- **Data to use**:

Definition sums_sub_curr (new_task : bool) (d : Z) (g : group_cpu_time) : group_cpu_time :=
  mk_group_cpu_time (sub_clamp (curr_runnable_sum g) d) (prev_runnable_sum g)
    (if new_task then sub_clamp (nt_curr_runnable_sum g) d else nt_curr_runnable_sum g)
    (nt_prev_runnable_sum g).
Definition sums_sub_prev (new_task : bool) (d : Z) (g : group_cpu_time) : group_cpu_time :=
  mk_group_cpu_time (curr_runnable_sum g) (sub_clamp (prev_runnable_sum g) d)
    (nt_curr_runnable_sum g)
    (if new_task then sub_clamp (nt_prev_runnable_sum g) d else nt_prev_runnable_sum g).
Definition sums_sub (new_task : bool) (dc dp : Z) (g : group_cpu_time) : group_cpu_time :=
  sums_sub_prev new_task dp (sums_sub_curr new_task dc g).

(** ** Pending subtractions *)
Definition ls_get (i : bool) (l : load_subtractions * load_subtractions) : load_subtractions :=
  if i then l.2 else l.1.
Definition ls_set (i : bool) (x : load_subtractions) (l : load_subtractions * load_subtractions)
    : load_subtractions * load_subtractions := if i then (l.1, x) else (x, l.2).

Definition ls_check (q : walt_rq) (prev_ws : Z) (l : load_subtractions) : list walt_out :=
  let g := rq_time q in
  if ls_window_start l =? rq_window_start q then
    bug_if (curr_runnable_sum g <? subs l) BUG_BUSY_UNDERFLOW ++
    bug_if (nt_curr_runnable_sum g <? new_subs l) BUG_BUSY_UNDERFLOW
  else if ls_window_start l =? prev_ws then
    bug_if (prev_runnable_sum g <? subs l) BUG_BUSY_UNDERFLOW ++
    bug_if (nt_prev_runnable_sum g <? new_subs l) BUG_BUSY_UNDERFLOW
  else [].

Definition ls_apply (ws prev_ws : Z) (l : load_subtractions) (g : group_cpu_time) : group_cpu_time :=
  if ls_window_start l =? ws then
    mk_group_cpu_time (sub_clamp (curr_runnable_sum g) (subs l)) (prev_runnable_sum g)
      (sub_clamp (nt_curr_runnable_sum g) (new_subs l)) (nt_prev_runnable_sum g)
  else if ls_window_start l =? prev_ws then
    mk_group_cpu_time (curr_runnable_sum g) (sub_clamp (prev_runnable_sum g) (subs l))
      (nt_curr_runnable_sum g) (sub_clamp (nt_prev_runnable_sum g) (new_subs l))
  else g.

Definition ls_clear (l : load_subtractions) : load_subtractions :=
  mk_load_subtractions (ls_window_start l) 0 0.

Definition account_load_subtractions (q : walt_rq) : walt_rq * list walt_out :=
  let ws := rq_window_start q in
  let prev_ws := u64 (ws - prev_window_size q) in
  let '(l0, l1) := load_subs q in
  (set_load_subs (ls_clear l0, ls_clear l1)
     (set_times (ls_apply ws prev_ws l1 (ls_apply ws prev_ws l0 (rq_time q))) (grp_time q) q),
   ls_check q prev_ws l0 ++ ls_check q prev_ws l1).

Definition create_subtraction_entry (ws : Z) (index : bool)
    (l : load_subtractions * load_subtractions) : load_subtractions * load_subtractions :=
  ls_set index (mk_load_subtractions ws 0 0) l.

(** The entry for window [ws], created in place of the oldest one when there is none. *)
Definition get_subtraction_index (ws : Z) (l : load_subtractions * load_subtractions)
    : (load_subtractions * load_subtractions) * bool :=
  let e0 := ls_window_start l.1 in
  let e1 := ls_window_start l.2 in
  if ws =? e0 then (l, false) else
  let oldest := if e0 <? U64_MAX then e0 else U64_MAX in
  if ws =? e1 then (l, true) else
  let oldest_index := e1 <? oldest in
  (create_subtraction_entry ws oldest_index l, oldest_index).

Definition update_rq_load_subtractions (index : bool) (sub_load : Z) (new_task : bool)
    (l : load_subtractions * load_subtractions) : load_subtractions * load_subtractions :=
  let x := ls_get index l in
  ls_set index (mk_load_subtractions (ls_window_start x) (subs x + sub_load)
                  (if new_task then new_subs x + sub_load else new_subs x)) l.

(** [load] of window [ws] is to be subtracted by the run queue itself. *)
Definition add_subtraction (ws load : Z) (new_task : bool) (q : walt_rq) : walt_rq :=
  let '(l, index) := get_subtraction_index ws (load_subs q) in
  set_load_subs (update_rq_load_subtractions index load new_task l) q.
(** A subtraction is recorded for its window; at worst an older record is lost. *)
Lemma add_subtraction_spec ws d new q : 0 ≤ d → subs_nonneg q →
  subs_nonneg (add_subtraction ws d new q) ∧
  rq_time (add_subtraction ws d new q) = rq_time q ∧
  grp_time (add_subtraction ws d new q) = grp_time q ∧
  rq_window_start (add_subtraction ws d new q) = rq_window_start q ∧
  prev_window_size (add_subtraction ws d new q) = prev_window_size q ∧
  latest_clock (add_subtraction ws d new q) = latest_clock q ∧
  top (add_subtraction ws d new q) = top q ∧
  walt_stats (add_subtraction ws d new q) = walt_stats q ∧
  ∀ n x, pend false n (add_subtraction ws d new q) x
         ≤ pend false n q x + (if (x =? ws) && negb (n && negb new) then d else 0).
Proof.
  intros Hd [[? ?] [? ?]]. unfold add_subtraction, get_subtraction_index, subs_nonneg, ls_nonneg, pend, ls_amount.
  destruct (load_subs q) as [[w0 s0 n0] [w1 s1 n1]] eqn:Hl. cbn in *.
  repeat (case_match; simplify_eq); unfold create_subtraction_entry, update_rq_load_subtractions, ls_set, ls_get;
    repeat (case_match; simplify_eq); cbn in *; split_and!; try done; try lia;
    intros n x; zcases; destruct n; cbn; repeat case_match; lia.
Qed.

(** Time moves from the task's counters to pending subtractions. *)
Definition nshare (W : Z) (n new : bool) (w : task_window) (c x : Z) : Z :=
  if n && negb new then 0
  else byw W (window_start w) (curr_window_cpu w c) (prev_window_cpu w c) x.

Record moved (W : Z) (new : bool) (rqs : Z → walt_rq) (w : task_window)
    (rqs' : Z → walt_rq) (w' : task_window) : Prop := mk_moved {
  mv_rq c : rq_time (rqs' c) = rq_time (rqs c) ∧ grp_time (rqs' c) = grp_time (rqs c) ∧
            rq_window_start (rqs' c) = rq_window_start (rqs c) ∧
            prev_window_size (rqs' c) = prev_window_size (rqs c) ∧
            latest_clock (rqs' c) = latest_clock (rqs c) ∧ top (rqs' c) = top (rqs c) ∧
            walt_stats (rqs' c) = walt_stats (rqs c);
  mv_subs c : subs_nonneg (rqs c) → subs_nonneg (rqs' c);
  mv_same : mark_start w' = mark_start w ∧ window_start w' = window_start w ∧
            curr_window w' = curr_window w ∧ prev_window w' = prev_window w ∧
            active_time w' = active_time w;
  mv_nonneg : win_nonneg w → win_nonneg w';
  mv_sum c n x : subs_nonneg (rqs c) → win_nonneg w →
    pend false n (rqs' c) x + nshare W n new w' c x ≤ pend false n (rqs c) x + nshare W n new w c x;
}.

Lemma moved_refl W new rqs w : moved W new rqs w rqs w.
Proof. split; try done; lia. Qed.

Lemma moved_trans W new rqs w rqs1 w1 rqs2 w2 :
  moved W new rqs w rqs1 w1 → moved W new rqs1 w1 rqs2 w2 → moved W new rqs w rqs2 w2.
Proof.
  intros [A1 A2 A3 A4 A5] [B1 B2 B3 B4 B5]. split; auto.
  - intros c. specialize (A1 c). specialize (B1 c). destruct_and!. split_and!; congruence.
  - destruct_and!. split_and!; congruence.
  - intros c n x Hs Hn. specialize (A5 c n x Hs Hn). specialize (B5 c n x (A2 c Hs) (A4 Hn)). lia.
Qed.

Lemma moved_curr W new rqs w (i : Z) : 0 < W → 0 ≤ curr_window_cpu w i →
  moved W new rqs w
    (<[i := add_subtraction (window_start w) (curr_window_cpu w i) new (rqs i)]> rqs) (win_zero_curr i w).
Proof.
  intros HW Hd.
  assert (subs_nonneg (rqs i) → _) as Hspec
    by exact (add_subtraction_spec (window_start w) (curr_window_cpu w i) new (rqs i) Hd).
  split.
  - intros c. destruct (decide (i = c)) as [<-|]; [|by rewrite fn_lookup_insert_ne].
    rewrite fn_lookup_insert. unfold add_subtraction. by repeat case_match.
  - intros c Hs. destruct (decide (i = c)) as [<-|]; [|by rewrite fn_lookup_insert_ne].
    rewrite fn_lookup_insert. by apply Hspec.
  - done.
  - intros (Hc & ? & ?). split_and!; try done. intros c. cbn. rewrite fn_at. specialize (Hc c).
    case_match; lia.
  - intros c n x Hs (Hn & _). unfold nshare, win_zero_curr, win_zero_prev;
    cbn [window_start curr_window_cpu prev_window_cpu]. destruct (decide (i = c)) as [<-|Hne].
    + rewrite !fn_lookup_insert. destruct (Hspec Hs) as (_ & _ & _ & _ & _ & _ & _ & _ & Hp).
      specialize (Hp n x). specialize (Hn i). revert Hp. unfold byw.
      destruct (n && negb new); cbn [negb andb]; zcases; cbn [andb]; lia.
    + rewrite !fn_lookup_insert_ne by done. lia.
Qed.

* * *

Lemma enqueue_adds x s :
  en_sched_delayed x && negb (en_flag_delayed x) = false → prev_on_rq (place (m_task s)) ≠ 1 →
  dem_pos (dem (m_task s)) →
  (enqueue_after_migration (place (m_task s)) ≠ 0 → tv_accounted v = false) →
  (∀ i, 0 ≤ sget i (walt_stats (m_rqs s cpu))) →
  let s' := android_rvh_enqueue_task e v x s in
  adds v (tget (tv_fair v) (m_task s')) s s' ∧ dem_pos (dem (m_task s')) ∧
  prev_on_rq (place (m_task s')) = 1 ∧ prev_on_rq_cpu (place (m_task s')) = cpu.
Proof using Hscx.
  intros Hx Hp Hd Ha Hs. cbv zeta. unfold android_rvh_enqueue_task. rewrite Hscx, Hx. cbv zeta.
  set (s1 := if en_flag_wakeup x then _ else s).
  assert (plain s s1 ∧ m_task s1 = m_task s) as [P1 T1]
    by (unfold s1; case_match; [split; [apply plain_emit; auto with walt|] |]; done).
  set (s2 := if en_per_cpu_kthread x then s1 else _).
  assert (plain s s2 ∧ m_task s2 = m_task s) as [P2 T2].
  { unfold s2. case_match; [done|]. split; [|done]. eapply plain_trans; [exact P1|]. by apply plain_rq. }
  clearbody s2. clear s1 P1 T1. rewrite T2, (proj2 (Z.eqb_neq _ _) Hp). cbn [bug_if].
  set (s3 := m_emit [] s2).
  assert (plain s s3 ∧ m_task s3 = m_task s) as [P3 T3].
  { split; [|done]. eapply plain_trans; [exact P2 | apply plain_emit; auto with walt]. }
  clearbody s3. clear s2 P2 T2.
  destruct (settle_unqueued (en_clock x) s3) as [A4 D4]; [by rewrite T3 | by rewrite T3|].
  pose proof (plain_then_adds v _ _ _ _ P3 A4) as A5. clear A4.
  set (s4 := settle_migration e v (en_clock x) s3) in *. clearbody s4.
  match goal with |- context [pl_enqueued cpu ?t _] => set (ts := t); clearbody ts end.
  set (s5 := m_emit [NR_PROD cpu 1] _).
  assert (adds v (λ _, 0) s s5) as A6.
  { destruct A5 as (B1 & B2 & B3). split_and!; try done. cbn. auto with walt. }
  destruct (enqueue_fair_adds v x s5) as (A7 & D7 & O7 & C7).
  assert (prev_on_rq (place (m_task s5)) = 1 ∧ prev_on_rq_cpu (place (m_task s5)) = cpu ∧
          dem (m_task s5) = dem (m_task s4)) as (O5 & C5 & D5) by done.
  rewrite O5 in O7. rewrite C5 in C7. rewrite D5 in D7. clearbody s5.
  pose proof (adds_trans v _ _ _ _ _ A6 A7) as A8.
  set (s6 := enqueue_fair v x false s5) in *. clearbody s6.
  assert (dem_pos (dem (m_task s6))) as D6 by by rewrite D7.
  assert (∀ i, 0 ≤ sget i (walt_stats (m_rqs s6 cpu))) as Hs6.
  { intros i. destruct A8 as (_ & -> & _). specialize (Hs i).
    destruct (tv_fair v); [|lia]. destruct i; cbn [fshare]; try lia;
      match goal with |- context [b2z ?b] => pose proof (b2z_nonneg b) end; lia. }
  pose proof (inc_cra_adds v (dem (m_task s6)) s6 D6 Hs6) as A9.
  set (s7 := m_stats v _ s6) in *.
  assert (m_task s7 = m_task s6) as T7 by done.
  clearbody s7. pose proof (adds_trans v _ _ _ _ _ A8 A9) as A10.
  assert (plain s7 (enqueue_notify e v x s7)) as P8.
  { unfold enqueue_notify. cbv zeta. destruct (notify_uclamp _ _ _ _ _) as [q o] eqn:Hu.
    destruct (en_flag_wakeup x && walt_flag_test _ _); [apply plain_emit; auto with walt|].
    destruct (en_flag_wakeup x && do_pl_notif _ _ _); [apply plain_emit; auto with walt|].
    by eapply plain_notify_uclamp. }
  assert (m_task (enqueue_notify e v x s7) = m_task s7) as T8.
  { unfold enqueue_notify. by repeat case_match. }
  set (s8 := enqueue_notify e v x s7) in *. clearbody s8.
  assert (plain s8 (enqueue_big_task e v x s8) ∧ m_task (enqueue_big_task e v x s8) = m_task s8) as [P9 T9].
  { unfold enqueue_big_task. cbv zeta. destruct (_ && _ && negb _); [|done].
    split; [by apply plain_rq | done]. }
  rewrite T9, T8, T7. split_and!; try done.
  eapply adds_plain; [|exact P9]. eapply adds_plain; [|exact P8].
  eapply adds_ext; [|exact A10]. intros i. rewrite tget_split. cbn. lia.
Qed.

- **Activity**: Within the listing above, give again exactly every line from the line with "intros n x;" through the line with "mv_subs c : subs_nonneg", both included, and no other line.

- **Response area**:
    intros n x; zcases; destruct n; cbn; repeat case_match; lia.
Qed.

(** Time moves from the task's counters to pending subtractions. *)
Definition nshare (W : Z) (n new : bool) (w : task_window) (c x : Z) : Z :=
  if n && negb new then 0
  else byw W (window_start w) (curr_window_cpu w c) (prev_window_cpu w c) x.

Record moved (W : Z) (new : bool) (rqs : Z → walt_rq) (w : task_window)
    (rqs' : Z → walt_rq) (w' : task_window) : Prop := mk_moved {
  mv_rq c : rq_time (rqs' c) = rq_time (rqs c) ∧ grp_time (rqs' c) = grp_time (rqs c) ∧
            rq_window_start (rqs' c) = rq_window_start (rqs c) ∧
            prev_window_size (rqs' c) = prev_window_size (rqs c) ∧
            latest_clock (rqs' c) = latest_clock (rqs c) ∧ top (rqs' c) = top (rqs c) ∧
            walt_stats (rqs' c) = walt_stats (rqs c);
  mv_subs c : subs_nonneg (rqs c) → subs_nonneg (rqs' c);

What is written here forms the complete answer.